[[ Data provided open ]]
(* ===== verification/SessionTcp.v ===== *)
(** * The TCP session

    Model of [src/hev-socks5-session-tcp.c]: the relay between a TCP
    connection of lwIP and the SOCKS5 socket.  The session runs in its own
    task; the callbacks of lwIP run in another one whenever the session
    yields or waits for the mutex.  Each function below is a part of the code
    between two such points; [tcp_step] composes them the way the loop of
    [hev_socks5_session_tcp_splice] does and interleaves the callbacks.

    The bytes that went each way, and what was shut down, are recorded in the
    other fields of [sys]; the session does not read them. *)

From S2P Require Import Prelude RingBuffer.

(** ** The object *)

(** [struct _HevSocks5SessionTCP].  The queue is the chain of pbufs with
    their payloads, [] when the pointer is null; [pcb] says whether that
    pointer is not null; [terminated] that the timeout was set to 0. *)
Record HevSocks5SessionTCP := mkSession {
  queue : list (list Z);
  pcb : bool;
  buffer : HevRingBuffer;
  pcb_eof : bool;
  terminated : bool;
}.

Definition set_queue (q : list (list Z)) (self : HevSocks5SessionTCP) : HevSocks5SessionTCP :=
  mkSession q (pcb self) (buffer self) (pcb_eof self) (terminated self).
Definition set_buffer (b : HevRingBuffer) (self : HevSocks5SessionTCP) : HevSocks5SessionTCP :=
  mkSession (queue self) (pcb self) b (pcb_eof self) (terminated self).

(** [pbuf_free_header] of lwIP. *)
Fixpoint pbuf_free_header (q : list (list Z)) (free_left : nat) : list (list Z) :=
  match q with
  | [] => []
  | p :: q' =>
      if decide (free_left = 0%nat) then q
      else if decide (length p ≤ free_left)%nat then pbuf_free_header q' (free_left - length p)
      else drop free_left p :: q'
  end.

(** ** Forward: from lwIP to the socket *)

(** What [tcp_splice_f] does before it takes the mutex: the bytes for
    [writev], the first 64 pbufs, or else its result and whether the socket
    is shut down. *)
Definition tcp_splice_f_iov (self : HevSocks5SessionTCP) : list Z + (Z * bool) :=
  match queue self with
  | _ :: _ => inl (concat (take 64 (queue self)))
  | [] => inr (if pcb_eof self then (-1, true) else (0, false))
  end.

(** What it does with the [s] bytes written, under the mutex: the result and
    the length given to [tcp_recved]. *)
Definition tcp_splice_f_written (s : Z) (self : HevSocks5SessionTCP) : HevSocks5SessionTCP * option Z :=
  (set_queue (pbuf_free_header (queue self) (Z.to_nat (u16 s))) self,
   if pcb self then Some (u16 s) else None).

(** ** Backward: from the socket to lwIP *)

(** [tcp_splice_b] under the mutex.  [oks] is the outcome of each
    [tcp_write], whose length is 16 bits wide, and [out_ok] of [tcp_output].  The result, the bytes lwIP
    took, and whether the connection is shut down. *)
Fixpoint tcp_writes (iov : list iovec) (oks : list bool) (mem : list Z) : list Z * bool :=
  match iov with
  | [] => ([], true)
  | v :: iov =>
      let ok := default true (list.head oks) in
      let '(out, all) := tcp_writes iov (list.tail oks) mem in
      ((if ok then slice (iov_base v) (u16 (iov_len v)) mem else []) ++ out, ok && all)
  end.

Definition tcp_splice_b_mutex (res : Z) (oks : list bool) (out_ok : bool) (self : HevSocks5SessionTCP) :
    HevSocks5SessionTCP * Z * list Z * bool :=
  if pcb self then
    let iov := hev_ring_buffer_reading (buffer self) in
    match iov with
    | _ :: _ =>
        let '(out, ok) := tcp_writes iov oks (data (buffer self)) in
        (set_buffer (hev_ring_buffer_read_finish (buffer self) (iov_total iov)) self,
         (if ok && out_ok then 1 else -1), out, false)
    | [] => (self, res, [], bool_decide (res < 0))
    end
  else (self, -1, [], false).

(** ** The callbacks *)

Definition tcp_recv_handler (p : option (list Z)) (self : HevSocks5SessionTCP) : HevSocks5SessionTCP :=
  match p with
  | Some p => set_queue (queue self ++ [p]) self
  | None => mkSession (queue self) (pcb self) (buffer self) true (terminated self)
  end.

Definition tcp_sent_handler (len : Z) (self : HevSocks5SessionTCP) : HevSocks5SessionTCP :=
  set_buffer (hev_ring_buffer_read_release (buffer self) len) self.

Definition tcp_err_handler (self : HevSocks5SessionTCP) : HevSocks5SessionTCP :=
  mkSession (queue self) false (buffer self) (pcb_eof self) true.

(** ** The relay as a step relation *)

(** Where the session is. *)
Inductive pc :=
| AtF
| InF (s : Z)
| AtB
| InB (res : Z)
| AtYield
| AtDrain
| Done.

Record sys := mkSys {
  at_pc : pc;
  self : HevSocks5SessionTCP;
  res_f : Z;
  res_b : Z;
  (** received from lwIP; written to the socket; acknowledged to lwIP; socket
      shut down *)
  inp : list Z; up : list Z; recved : Z; fin_up : bool;
  (** read from the socket; given to lwIP; of these acknowledged; whether a
      [tcp_write] failed; connection shut down *)
  down : list Z; pushed : list Z; out : list Z; acked : nat; lost : bool; fin_down : bool;
}.

(** [TCP_WND] of [lwipopts.h]: lwIP does not deliver more than a window
    beyond what [tcp_recved] gave back. *)
Definition TCP_WND : Z := 8 * 8191.

(** The next point after both directions. *)
Definition after_splice (res_f res_b : Z) : bool :=
  bool_decide (0 < res_f ∨ 0 < res_b) || bool_decide (Z.land res_f res_b = 0).

Inductive tcp_step : sys → sys → Prop :=
(** [tcp_splice_f] *)
| f_skip s rf rb i u r fu d p o a l fd :
    rf < 0 →
    tcp_step (mkSys AtF s rf rb i u r fu d p o a l fd) (mkSys AtB s rf rb i u r fu d p o a l fd)
| f_none s rf rb i u r fu d p o a l fd res shut :
    0 ≤ rf → tcp_splice_f_iov s = inr (res, shut) →
    tcp_step (mkSys AtF s rf rb i u r fu d p o a l fd) (mkSys AtB s res rb i u r (fu || shut) d p o a l fd)
| f_write s rf rb i u r fu d p o a l fd bs n :
    0 ≤ rf → tcp_splice_f_iov s = inl bs → (0 < n ≤ length bs)%nat →
    tcp_step (mkSys AtF s rf rb i u r fu d p o a l fd)
      (mkSys (InF (Z.of_nat n)) s rf rb i (u ++ take n bs) r fu d p o a l fd)
| f_fail s rf rb i u r fu d p o a l fd bs again :
    0 ≤ rf → tcp_splice_f_iov s = inl bs →
    tcp_step (mkSys AtF s rf rb i u r fu d p o a l fd)
      (mkSys AtB s (if again : bool then 0 else -1) rb i u r fu d p o a l fd)
| f_written s rf rb i u r fu d p o a l fd n s' len :
    tcp_splice_f_written n s = (s', len) →
    tcp_step (mkSys (InF n) s rf rb i u r fu d p o a l fd)
      (mkSys AtB s' 1 rb i u (r + default 0 len) fu d p o a l fd)
(** [tcp_splice_b] *)
| b_skip s rf rb i u r fu d p o a l fd :
    rb < 0 →
    tcp_step (mkSys AtB s rf rb i u r fu d p o a l fd) (mkSys AtYield s rf rb i u r fu d p o a l fd)
| b_full s rf rb i u r fu d p o a l fd :
    0 ≤ rb → hev_ring_buffer_writing (buffer s) = [] →
    tcp_step (mkSys AtB s rf rb i u r fu d p o a l fd) (mkSys (InB 0) s rf rb i u r fu d p o a l fd)
| b_read s rf rb i u r fu d p o a l fd bs :
    0 ≤ rb → (0 < length bs)%nat → Z.of_nat (length bs) ≤ iov_total (hev_ring_buffer_writing (buffer s)) →
    tcp_step (mkSys AtB s rf rb i u r fu d p o a l fd)
      (mkSys (InB 1) (set_buffer (ring_write (buffer s) bs) s) rf rb i u r fu (d ++ bs) p o a l fd)
| b_fail s rf rb i u r fu d p o a l fd again :
    0 ≤ rb → hev_ring_buffer_writing (buffer s) ≠ [] →
    tcp_step (mkSys AtB s rf rb i u r fu d p o a l fd)
      (mkSys (InB (if again : bool then 0 else -1)) s rf rb i u r fu d p o a l fd)
| b_mutex s rf rb i u r fu d p o a l fd res oks out_ok s' rb' bs shut :
    tcp_splice_b_mutex res oks out_ok s = (s', rb', bs, shut) →
    tcp_step (mkSys (InB res) s rf rb i u r fu d p o a l fd)
      (mkSys AtYield s' rf rb' i u r fu d
         (if pcb s then p ++ gather (hev_ring_buffer_reading (buffer s)) (data (buffer s)) else p)
         (o ++ bs) a
         (l || (pcb s && bool_decide (bs ≠ gather (hev_ring_buffer_reading (buffer s)) (data (buffer s)))))
         (fd || shut))
(** the loop, and the wait for the acknowledgements behind it; [go] is the
    answer of the yielder *)
| yield_loop s rf rb i u r fu d p o a l fd go :
    after_splice rf rb = true →
    tcp_step (mkSys AtYield s rf rb i u r fu d p o a l fd)
      (mkSys (if go : bool then AtF else AtDrain) s rf rb i u r fu d p o a l fd)
| yield_break s rf rb i u r fu d p o a l fd :
    after_splice rf rb = false →
    tcp_step (mkSys AtYield s rf rb i u r fu d p o a l fd) (mkSys AtDrain s rf rb i u r fu d p o a l fd)
| drain_wait s rf rb i u r fu d p o a l fd go :
    pcb s = true → hev_ring_buffer_get_use_size (buffer s) ≠ 0 →
    tcp_step (mkSys AtDrain s rf rb i u r fu d p o a l fd)
      (mkSys (if go : bool then AtDrain else Done) s rf rb i u r fu d p o a l fd)
| drain_done s rf rb i u r fu d p o a l fd :
    pcb s = false ∨ hev_ring_buffer_get_use_size (buffer s) = 0 →
    tcp_step (mkSys AtDrain s rf rb i u r fu d p o a l fd) (mkSys Done s rf rb i u r fu d p o a l fd)
(** the callbacks, while lwIP has the connection and the session is not over *)
| cb_recv c s rf rb i u r fu d p o a l fd bs :
    c ≠ Done → pcb s = true → pcb_eof s = false → bs ≠ [] →
    Z.of_nat (length (i ++ bs)) - r ≤ TCP_WND →
    tcp_step (mkSys c s rf rb i u r fu d p o a l fd)
      (mkSys c (tcp_recv_handler (Some bs) s) rf rb (i ++ bs) u r fu d p o a l fd)
| cb_eof c s rf rb i u r fu d p o a l fd :
    c ≠ Done → pcb s = true →
    tcp_step (mkSys c s rf rb i u r fu d p o a l fd)
      (mkSys c (tcp_recv_handler None s) rf rb i u r fu d p o a l fd)
| cb_sent c s rf rb i u r fu d p o a l fd n :
    c ≠ Done → pcb s = true → (a + n ≤ length o)%nat →
    tcp_step (mkSys c s rf rb i u r fu d p o a l fd)
      (mkSys c (tcp_sent_handler (Z.of_nat n) s) rf rb i u r fu d p o (a + n) l fd)
| cb_err c s rf rb i u r fu d p o a l fd :
    c ≠ Done → pcb s = true →
    tcp_step (mkSys c s rf rb i u r fu d p o a l fd)
      (mkSys c (tcp_err_handler s) rf rb i u r fu d p o a l fd).

(** A session as [hev_socks5_session_tcp_splice] enters the loop. *)
Definition tcp_init (mem : list Z) (size : Z) : sys :=
  mkSys AtF (mkSession [] true (hev_ring_buffer_alloca mem size) false false) 1 1 [] [] 0 false [] [] [] 0 false false.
[[ Data provided closed ]]
▸ Exercise aim
Return exactly the lines above from the line that has "Definition tcp_splice_f_iov (self" through the line that has "(** ** Backward: from the socket to lwIP *)", inclusive, and nothing else.

▸ Exercise solution
Definition tcp_splice_f_iov (self : HevSocks5SessionTCP) : list Z + (Z * bool) :=
  match queue self with
  | _ :: _ => inl (concat (take 64 (queue self)))
  | [] => inr (if pcb_eof self then (-1, true) else (0, false))
  end.

(** What it does with the [s] bytes written, under the mutex: the result and
    the length given to [tcp_recved]. *)
Definition tcp_splice_f_written (s : Z) (self : HevSocks5SessionTCP) : HevSocks5SessionTCP * option Z :=
  (set_queue (pbuf_free_header (queue self) (Z.to_nat (u16 s))) self,
   if pcb self then Some (u16 s) else None).

(** ** Backward: from the socket to lwIP *)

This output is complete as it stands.